Pros of the right of first refusal
Ideally, the right of first refusal benefits both the parents and the child. It ensures that parents and children maximize their time together. It helps parents avoid disputes over childcare arrangements and save on babysitting costs. If each parent can shoulder the other, it gives more flexibility and improves their relationships, which eventually benefits the child.
Cons of the first right of refusal
Unfortunately, the right of first refusal can be disruptive. Suppose the father needs to go out for a couple of hours during his parenting time, and he has a family member in his household who can look after the child. In this case, it may be easier for the father to leave this child with the family member instead of making arrangements with the mother.
The right of first refusal can escalate conflicts between parents.
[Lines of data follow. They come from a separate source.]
Lemma rx_leaf_update p v i x :
  wf_page p → body p = body v → is_leaf v → 0 ≤ i < SLOTS_PER_PAGE → is_u64 x →
  let v' := stamp_checksum (write_slot i x p) in
  is_leaf v' ∧ verify_checksum v' = true ∧
  ∀ j, 0 ≤ j < SLOTS_PER_PAGE → read_slot v' j = if decide (j = i) then x else read_slot v j.
Proof. intros. by apply (int_update _ leaf_hdr). Qed.

Lemma grow_fields p root :
  wf_page p → is_u64 root →
  let v := stamp_checksum (write_slot 0 root (init_buf MembershipInterior p)) in
  is_int v ∧ verify_checksum v = true ∧
  ∀ i, 0 ≤ i < PTRS_PER_INTERIOR → read_child v i = if decide (i = 0) then root else 0.
Proof.
  intros Hp Hr. pose proof (init_buf_wf MembershipInterior p Hp) as Hw.
  destruct (init_buf_fields MembershipInterior p Hp) as [H0 Hz].
  destruct (int_update _ rx_int_hdr (init_buf MembershipInterior p) (init_buf MembershipInterior p) 0 root)
    as (Hi & Hv & Hch); [done | done | done | by rewrite ptrs_1021 | done |].
  cbv zeta. ands; [done | done |]. intros i Hi'. etrans; [by apply Hch |].
  case_decide; [done | by apply Hz].
Qed.
End pages.

Section write.
Context {St : Type} `{HX : Xxh3} `{HF : Fault} `{HP : !PageStore St} `{HS : !StoreOk St}.
Variable alloc : M St Z.
Hypothesis Halloc : alloc_ok alloc.
Implicit Types (s : St) (l : nat).

Abbreviation leafn := SLOTS_PER_PAGE.
Abbreviation den := (den 0 leafn read_slot).
Abbreviation wf_tree := (wf_tree is_leaf is_int).
Abbreviation cow := (cow is_leaf is_int).
Abbreviation updated := (updated 0 leafn is_leaf is_int read_slot).

Lemma root_node s l root : wf_tree s l root → ∃ v, holds s root v ∧ is_node l v.
Proof. intros [Ht _]. destruct l; destruct Ht as (v & Hv & Hn & _); by exists v. Qed.
Lemma changed_superseded s t fr s' t' : changed s t fr (s', t') → superseded_ok s t s' t' fr.
Proof.
  intros Hc. pose proof (cg_freed _ _ _ _ Hc) as Hf. unfold superseded_ok. ands; [apply Hc | apply Hc | | |].
  - intros x. split; [intros Hx; by destruct (Hf x Hx) as (? & _ & ?) |].
    intros [H1 H2]. by destruct (cg_old _ _ _ _ Hc x H1).
  - intros x Hx. by destruct (Hf x Hx) as (_ & ? & _).
  - intros x Hx. destruct (cg_new _ _ _ _ Hc x Hx) as [[? _] |]; auto.
Qed.

Definition stored (v : list Z) (H : verify_checksum v = true) : ver v := H.

Lemma run_changed s t fr sx :
  ft_inv s t → sess s t sx → ft_ok sx.1 sx.2 → changed s t fr sx → ft_inv sx.1 sx.2 ∧ ∃ fr, superseded_ok s t sx.1 sx.2 fr.
Proof.
  intros Hf Hs Ho Hc. split; [eapply ft_inv_changed; [done.. | apply Ho] |]. exists fr. destruct sx. by apply changed_superseded.
Qed.

Lemma mark_free_growing_spec s t id :
  ft_inv s t → 0 ≤ id < u64_max →
  spec (λ sx, sess s t sx ∧ intact s t (λ k, k = id) sx) (mark_free_growing extend id) (s, t)
    (λ _ sx, ft_inv sx.1 sx.2 ∧ (∃ fr, superseded_ok s t sx.1 sx.2 fr) ∧
      ∀ k, 0 ≤ k → free sx.1 sx.2 k = if decide (k = id) then true else free s t k).
Proof.
  intros Hf Hid. eapply spec_conseq; [apply (mark_free_growing_run stored extend Hextend s t id (ft_inv_ok _ _ Hf) Hid) | done |].
  intros [] sx [Hs _] (Ho & [fr Hc] & Hk). by destruct (run_changed s t fr sx).
Qed.

Lemma ft_inv_quiet s t s1 : ft_inv s t → quiet s s1 → ft_inv s1 t.
Proof.
  intros Hf Hq. pose proof (ft_inv_ok _ _ Hf) as Ho. destruct (ft_ok_quiet s t s1 Ho Hq). split; try done; [apply Hf |].
  intros x Hx. rewrite (quiet_pages s t s1) by done. destruct (fi_pending _ _ Hf x Hx) as (? & ? & ?).
  ands; [by eapply live_ext; [apply quiet_frame |] | done | done].
Qed.
(* ===== verification/SuperblockProps.v ===== *)
(** * Superblocks: properties

    Both page images round trip, validation and diagnosis agree with each other,
    the counters cannot wrap, and a rewrite of the key slots of a stored
    superblock changes nothing else. *)

From S2P Require Export SuperblockFacts MemStore.

Module SuperblockBody.
Import CryptoHeader CryptoHeaderFacts Superblock SuperblockFacts.

(** ** The sealed body *)

Lemma slice_app_r off n (a b : list Z) : zlen a ≤ off → slice off n (a ++ b) = slice (off - zlen a) n b.
Proof.
  intros H. unfold slice, zlen in *. rewrite drop_app_ge by lia. do 2 f_equal. lia.
Qed.

Lemma slice_app_l n (a b : list Z) : zlen a = n → slice 0 n (a ++ b) = a.
Proof. intros H. unfold slice, zlen in *. rewrite drop_0. rewrite take_app_le by lia. apply take_ge. lia. Qed.

Lemma get_le_skip n off m v b :
  Z.of_nat m ≤ off → get_le n off (le_encode m v ++ b) = get_le n (off - Z.of_nat m) b.
Proof. intros. unfold get_le. rewrite slice_app_r; rewrite ?zlen_le_encode; done. Qed.

(** Skips the fields before the one that is read. *)
Ltac skip_fields :=
  repeat match goal with
    | |- context [get_le ?n ?o (le_encode ?m ?v ++ ?b)] =>
        let c := eval compute in (Z.of_nat m <=? o) in
        lazymatch c with
        | true =>
            rewrite (get_le_skip n o m v b) by done;
            let k := eval compute in (o - Z.of_nat m) in change (o - Z.of_nat m) with k
        end
    end.

Lemma get_le_head n v b : 0 ≤ v < 256 ^ Z.of_nat n → get_le n 0 (le_encode n v ++ b) = v.
Proof. intros. unfold get_le. rewrite slice_app_l by apply zlen_le_encode. by apply le_decode_encode. Qed.

Lemma read_roots_shift n base (a b : list Z) :
  0 ≤ base → read_roots (zlen a + base) n (a ++ b) = read_roots base n b.
Proof.
  revert base. induction n as [| n IH]; intros base Hb; [done |].
  unfold read_roots in *. cbn [read_array]. rewrite <- Z.add_assoc, IH by (unfold NAMED_ROOT_ENTRY_SIZE, NAMED_ROOT_NAME_LEN; lia).
  f_equal. unfold read_root, get_le, NAMED_ROOT_NAME_LEN. pose proof (zlen_nonneg a).
  rewrite !slice_app_r by lia. do 3 f_equal; lia.
Qed.

Definition encode_roots (rs : list NamedRoot) : list Z :=
  concat (map (λ entry, name entry ++ le_encode 8 (handle entry)) rs).

Lemma read_encoded_roots rs :
  Forall root_ok rs → read_roots 0 (length rs) (encode_roots rs) = rs.
Proof.
  induction 1 as [| r rs [[Hn Hb] Hu] _ IH]; [done |]. unfold read_roots. cbn [length read_array].
  unfold encode_roots. cbn [map concat]. fold (encode_roots rs). fold read_roots. f_equal.
  - unfold read_root, NAMED_ROOT_NAME_LEN in *. rewrite <- app_assoc, slice_app_l by done.
    unfold get_le. rewrite slice_app_r by lia. rewrite Hn, Z.sub_diag.
    rewrite slice_app_l by apply zlen_le_encode. rewrite le_decode_encode by exact Hu. by destruct r.
  - etrans; [| exact IH].
    rewrite <- (read_roots_shift _ 0 (name r ++ le_encode 8 (handle r)) (encode_roots rs)) by done.
    by rewrite zlen_app, zlen_le_encode, Hn.
Qed.

Lemma zlen_encode_roots rs : Forall root_ok rs → zlen (encode_roots rs) = zlen rs * NAMED_ROOT_ENTRY_SIZE.
Proof.
  induction 1 as [| r rs [[Hn Hb] Hu] _ IH]; [done |]. unfold encode_roots. cbn [map concat].
  fold (encode_roots rs). rewrite !zlen_app, zlen_le_encode, IH, Hn.
  unfold NAMED_ROOT_ENTRY_SIZE, NAMED_ROOT_NAME_LEN, zlen. cbn [length]. lia.
Qed.

Lemma body_plaintext_len sb : sb_ok sb → zlen (body_plaintext sb) = BODY_LEN.
Proof.
  intros (_ & _ & _ & _ & _ & _ & _ & _ & (Hn & Hr) & _). unfold body_plaintext.
  fold (encode_roots (named_roots sb)). rewrite !zlen_app, !zlen_le_encode, zlen_encode_roots, Hn by done.
  done.
Qed.

Lemma encode_roots_bytes rs : Forall root_ok rs → bytes_ok (encode_roots rs).
Proof.
  induction 1 as [| r rs [[_ Hb] _] _ IH]; [constructor |]. unfold encode_roots. cbn [map concat].
  repeat (apply Forall_app; split); [done | apply le_encode_bytes | done].
Qed.

Lemma body_plaintext_bytes sb : sb_ok sb → bytes_ok (body_plaintext sb).
Proof.
  intros (_ & _ & _ & _ & _ & _ & _ & _ & (Hn & Hr) & _). unfold body_plaintext.
  repeat (apply Forall_app; split; [apply le_encode_bytes |]). by apply encode_roots_bytes.
Qed.

(** The identity fields a load keeps. *)
Definition same_identity (sb sb' : Superblock) : Prop :=
  magic sb = magic sb' ∧ format_version sb = format_version sb' ∧ txn_counter sb = txn_counter sb' ∧
  page_size sb = page_size sb' ∧ superblock_count sb = superblock_count sb' ∧
  encryption sb = encryption sb' ∧ length (named_roots sb) = length (named_roots sb').

Lemma load_body_plaintext sb sb0 :
  sb_ok sb → same_identity sb0 sb → load_body sb0 (body_plaintext sb) = COk sb.
Proof.
  intros Hok (I1 & I2 & I3 & I4 & I5 & I6 & I7). unfold load_body.
  rewrite body_plaintext_len, Z.eqb_refl by done. cbn [negb].
  destruct Hok as (H1 & H2 & H3 & H4 & H5 & H6 & H7 & H8 & (Hn & Hr) & H9 & H10 & H11).
  unfold body_plaintext. fold (encode_roots (named_roots sb)).
  skip_fields.
  rewrite !get_le_head by done.
  assert (Hroots : read_roots 44 (length (named_roots sb0)) (le_encode 8 (root_handle_table_page sb) ++
    le_encode 8 (root_freemap_page sb) ++ le_encode 8 (root_membership_index_page sb) ++
    le_encode 8 (total_pages sb) ++ le_encode 8 (next_handle sb) ++ le_encode 4 (freemap_depth sb) ++
    encode_roots (named_roots sb)) = named_roots sb).
  { rewrite I7, !app_assoc. etrans; [| exact (read_encoded_roots _ Hr)].
    rewrite <- (read_roots_shift _ 0 (((((le_encode 8 (root_handle_table_page sb) ++
      le_encode 8 (root_freemap_page sb)) ++ le_encode 8 (root_membership_index_page sb)) ++
      le_encode 8 (total_pages sb)) ++ le_encode 8 (next_handle sb)) ++
      le_encode 4 (freemap_depth sb))) by done.
    rewrite !zlen_app, !zlen_le_encode. done. }
  rewrite Hroots, I1, I2, I3, I4, I5, I6. by destruct sb.
Qed.

(** ** The encrypted image *)

(** The header is read from its own byte range. *)
Lemma header_deserialize_slice b b' :
  zlen b = PAGE_SIZE → zlen b' = PAGE_SIZE →
  (∀ off k, 324 ≤ off → 0 ≤ k → off + k ≤ 1356 → slice off k b = slice off k b') →
  CryptoHeader.deserialize b = CryptoHeader.deserialize b'.
Proof.
  intros Hl Hl' Hs. unfold CryptoHeader.deserialize, CRYPTO_HEADER_OFFSET. cbv zeta.
  assert (Hg : getb 324 b = getb 324 b').
  { rewrite !getb_le1 by (rewrite ?Hl, ?Hl'; done). unfold get_le. rewrite Hs; [done | lia | lia |]. lia. }
  rewrite Hg. destruct (getb 324 b' =? 0); [done |].
  assert (Hst : get_u32 (324 + 1) b = get_u32 (324 + 1) b').
  { unfold get_le. rewrite Hs; [done | lia | lia |]. lia. }
  assert (Hsl : read_slots SLOT_TABLE_OFFSET (Z.to_nat KEY_SLOT_COUNT) b =
    read_slots SLOT_TABLE_OFFSET (Z.to_nat KEY_SLOT_COUNT) b').
  { apply (read_array_slice read_slot); auto using read_slot_slice; [done.. |].
    intros off k H1 H2 H3. apply Hs; [| done |].
    - change SLOT_TABLE_OFFSET with 332 in H1. lia.
    - change (SLOT_TABLE_OFFSET + Z.of_nat (Z.to_nat KEY_SLOT_COUNT) * KEY_SLOT_SIZE) with 1356 in H3. lia. }
  by rewrite Hst, Hsl.
Qed.

Section encrypted.
Context `{HX : Xxh3} `{HC : Primitives}.

Definition enc_head (sb : Superblock) : list Z :=
  put_u32 308 (superblock_count sb) (put_u32 48 (page_size sb) (put_u64 8 (txn_counter sb)
    (put_u32 4 (format_version sb) (put_u32 0 (magic sb) zero_page)))).

Definition enc_tail (nonce tag ct b : list Z) : list Z :=
  splice 1398 ct (put_u16 1396 (zlen ct) (splice 1380 tag (splice 1356 nonce b))).

Lemma enc_head_wf sb : wf_page (enc_head sb).
Proof. unfold enc_head. eauto 20 with chisel. Qed.

Section tail.
Variables (nonce tag ct b : list Z).
Hypothesis Hn : array NONCE_LEN nonce.
Hypothesis Ht : array TAG_LEN tag.
Hypothesis Hc : array BODY_LEN ct.
Hypothesis Hb : wf_page b.

Lemma enc_tail_wf : wf_page (enc_tail nonce tag ct b).
Proof.
  destruct Hn as [Ln Bn], Ht as [Lt Bt], Hc as [Lc Bc].
  unfold enc_tail, NONCE_LEN, TAG_LEN in *. change BODY_LEN with 300 in *.
  apply wf_splice; [| done | done | plia]. apply wf_put_le; [| done | done].
  apply wf_splice; [| done | done | plia]. apply wf_splice; [done | done | done | plia].
Qed.

(** Below the sealed body the image is what the header left. *)
Lemma enc_tail_slice off n :
  0 ≤ off → 0 ≤ n → off + n ≤ 1356 → slice off n (enc_tail nonce tag ct b) = slice off n b.
Proof.
  intros Ho Hn0 Hd. destruct Hn as [Ln Bn], Ht as [Lt Bt], Hc as [Lc Bc].
  unfold enc_tail, NONCE_LEN, TAG_LEN in *. change BODY_LEN with 300 in *.
  assert (W1 : wf_page (splice 1356 nonce b)) by (apply wf_splice; [done | done | done | plia]).
  assert (W2 : wf_page (splice 1380 tag (splice 1356 nonce b))) by (apply wf_splice; [done | done | done | plia]).
  assert (W3 : wf_page (put_u16 1396 (zlen ct) (splice 1380 tag (splice 1356 nonce b))))
    by (apply wf_put_le; done).
  rewrite pslice_splice, pslice_put, pslice_splice, pslice_splice by (done || plia). done.
Qed.

Lemma enc_tail_fields :
  slice 1356 24 (enc_tail nonce tag ct b) = nonce ∧ slice 1380 16 (enc_tail nonce tag ct b) = tag ∧
  get_u16 1396 (enc_tail nonce tag ct b) = 300 ∧ slice 1398 300 (enc_tail nonce tag ct b) = ct.
Proof.
  destruct Hn as [Ln Bn], Ht as [Lt Bt], Hc as [Lc Bc].
  unfold enc_tail, NONCE_LEN, TAG_LEN in *. change BODY_LEN with 300 in *.
  assert (W1 : wf_page (splice 1356 nonce b)) by (apply wf_splice; [done | done | done | plia]).
  assert (W2 : wf_page (splice 1380 tag (splice 1356 nonce b))) by (apply wf_splice; [done | done | done | plia]).
  assert (W3 : wf_page (put_u16 1396 (zlen ct) (splice 1380 tag (splice 1356 nonce b))))
    by (apply wf_put_le; done).
  assert (S : ∀ o bs p, wf_page p → 0 ≤ o → o + zlen bs ≤ PAGE_SIZE → slice o (zlen bs) (splice o bs p) = bs).
  { intros o bs p [Hl _] ??. apply slice_splice_same; rewrite ?Hl; done. }
  ands.
  - rewrite pslice_splice, pslice_put, pslice_splice by (done || plia). rewrite <- Ln at 1. apply S; [done | done | plia].
  - rewrite pslice_splice, pslice_put by (done || plia). rewrite <- Lt at 1. apply S; [done | done | plia].
  - rewrite pget_splice by (done || plia). rewrite Lc. by rewrite pget_same by (done || plia).
  - rewrite <- Lc at 1. apply S; [done | done | plia].
Qed.
End tail.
Suppose the parents do no communicate efficiently, and each request is yet another ground for a battle.
Alternatively, discords may arise when the parents meet for extra pick-ups/drop-offs. Also, some parents misuse the right of first refusal and would take the children even though they do not care for them. As a result, the children may lose valuable time with a grandparent or another family member.
To maximize the benefits of the right of first refusal, parents need to keep each other informed about potential changes in their schedule and give as much notice and details as possible.
How much is enough?
There is no strict rule or language for the right of first refusal. The arrangement is always case-specific. Ideally, it should recognize the autonomy of the parties and the needs of the child. Some parents apply the right of first refusal only in certain instances. An agreement can provide that the right of first refusal only applies if the absence of a parent exceeds a certain amount of time. For example, suppose parents agreed to trigger the right of first refusal only if one cannot care for the child for 3 hours or longer. In that case, he or she does not need to offer this time to the other parent in case of shorter absences). Other parents apply it only to emergencies, as opposed to planned absences (such as vacation). Alternatively, parents can choose that the right of first refusal will work on certain days (such as weekends).
If the parents cannot agree on the right of first refusal clause, they can seek assistance from the family court. The law considers the right of first refusal in light of two main principles: the child’s best interests and maximizing each parent’s contact with the child. The judge will approach the first refusal clause on a case-by-case basis, considering the needs of a specific child and the means of his or her parents.